Sedangkan toilet terdapat juga di lantai dasar sebelah timur di bawah teras raksasa.
Toilet ini tersedia untuk 80 orang yang terbagi dua kompleks, untuk pria dan wanita.
Selain itu juga terdapat 52 kamar mandi yang dapat dikunci dan beberapa toilet di
lantai sebelah selatan 12 buah, barat 12 buah dan timur 28 buah.Keperluan wudhu,
kamar mandi dan toilet ini dipasok sebanyak 600 liter setiap hari per menit dari PAM.

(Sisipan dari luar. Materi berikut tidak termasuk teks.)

Lemma moves_handleMediaReady st sid :
  P (SetsUp sid) → rtc (MoveOf P) st (handleMediaReady st sid).1.
Proof.
  intros HP. unfold handleMediaReady.
  destruct (smap_get (sessions st) sid) as [s|] eqn:Hs; [|done].
  destruct (debuggerAttached s); cbn [fst]; [|apply plain_moves; by apply mv_alter].
  eapply rtc_l; [apply plain_move; by apply (mv_alter st (set_sstatus Recording) sid)|].
  apply rtc_once. exists (SetsUp sid). split; [done|].
  eapply (mv_ready _ sid (set_sstatus Recording s)).
  state_proj. rewrite smap_get_alter, decide_True by done. by rewrite Hs.
Qed.

Lemma moves_handleMediaStopped_teardown st sid detached tab :
  P (TearsDown sid) →
  rtc (MoveOf P) st (handleMediaStopped_teardown st sid detached tab).1.
Proof.
  intros HP. unfold handleMediaStopped_teardown.
  destruct (smap_get (sessions st) sid) as [s|] eqn:Hs; [|done]. cbn [fst].
  set (st1 := if debuggerAttached s && detached
              then upd_sessions (smap_alter (set_debuggerAttached false) sid) st
              else st).
  assert (rtc (MoveOf P) st st1) as H1.
  { subst st1. destruct (debuggerAttached s && detached); [|done].
    apply plain_moves. by apply mv_alter. }
  assert (∃ s1, smap_get (sessions st1) sid = Some s1 ∧ tabId s1 = tabId s) as (s1 & Hs1 & Ht).
  { subst st1. destruct (debuggerAttached s && detached); [|by exists s].
    exists (set_debuggerAttached false s). state_proj.
    rewrite smap_get_alter, decide_True by done. by rewrite Hs. }
  set (st2 := cleanupTelemetry st1 sid (tabId s)).
  assert (rtc (MoveOf P) st st2) as H2.
  { eapply rtc_r; [exact H1|]. exists (TearsDown sid). split; [done|].
    subst st2. rewrite <- Ht. by apply (mv_cleanup st1 sid s1). }
  set (st3 := upd_sessions _ st2).
  assert (rtc (MoveOf P) st st3) as H3.
  { eapply moves_snoc; [exact H2|]. subst st3. by apply mv_alter. }
  destruct tab as [[tabUrl tabTitle]|]; [|done].
  eapply moves_snoc; [exact H3|].
  assert (is_Some (smap_get (sessions st3) sid)) as [s3 Hs3].
  { subst st3 st2. state_proj. rewrite smap_get_alter, decide_True by done.
    change (sessions (cleanupTelemetry st1 sid (tabId s))) with (sessions st1).
    rewrite Hs1. by eexists. }
  apply (mv_store_other st3 sid s3 (Storage.createStorageKey sid Storage.KMetadata None)
           _ Hs3); [constructor | done].
Qed.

Penerangan masjid Istiqlal menggunakan listrik dari PLN, selain itu juga
menggunakan 3 generator berkekuatan masing-masing 110 kva dan sebuah generator
besar 500 kva. Pendingin ruangan hanya digunakan bagi ruangan-ruangan kantor di
lantai bawah dengan menggunakan sistem kontrol terpusat.

H. Lantai Dasar.

Lantai dasar masjid ini luasnya 2,5 ha dahulu dibiarkan kosong dan hanya digunakan
dalam keadaan darurat untuk menampung masyarakat DKI Jakarta bila dalam
keadaan bahaya. Namun sejak tahun 1978 atas perintah Presiden Soeharto lantai ini
digunakan untuk kantor organisasi keagamaan. Sekarang, masjid ini semarak dengan
berbagai aktivitas umat muslim dan organisasi islam di dalamnya. Ada MUI, Dewan
Masjid Asia dan Lautan Teduh, Dewan Masjid Indonesia, Pusat Perpustakaan Islam
Indonesia, LPTQ dan BP 4 Pusat. Bahkan di atas lahan di sekeliling masjid Istiqlal,
sebagian dipergunakan untuk kegiatan ekonomi, warung makan, cenderamata, dan
terutama setiap hari Jum’at ramai dipenuhi pedagang dan pembeli sehabis
menunaikan shalat Jum’at, yang dikenal dengan pasar Jum’atan.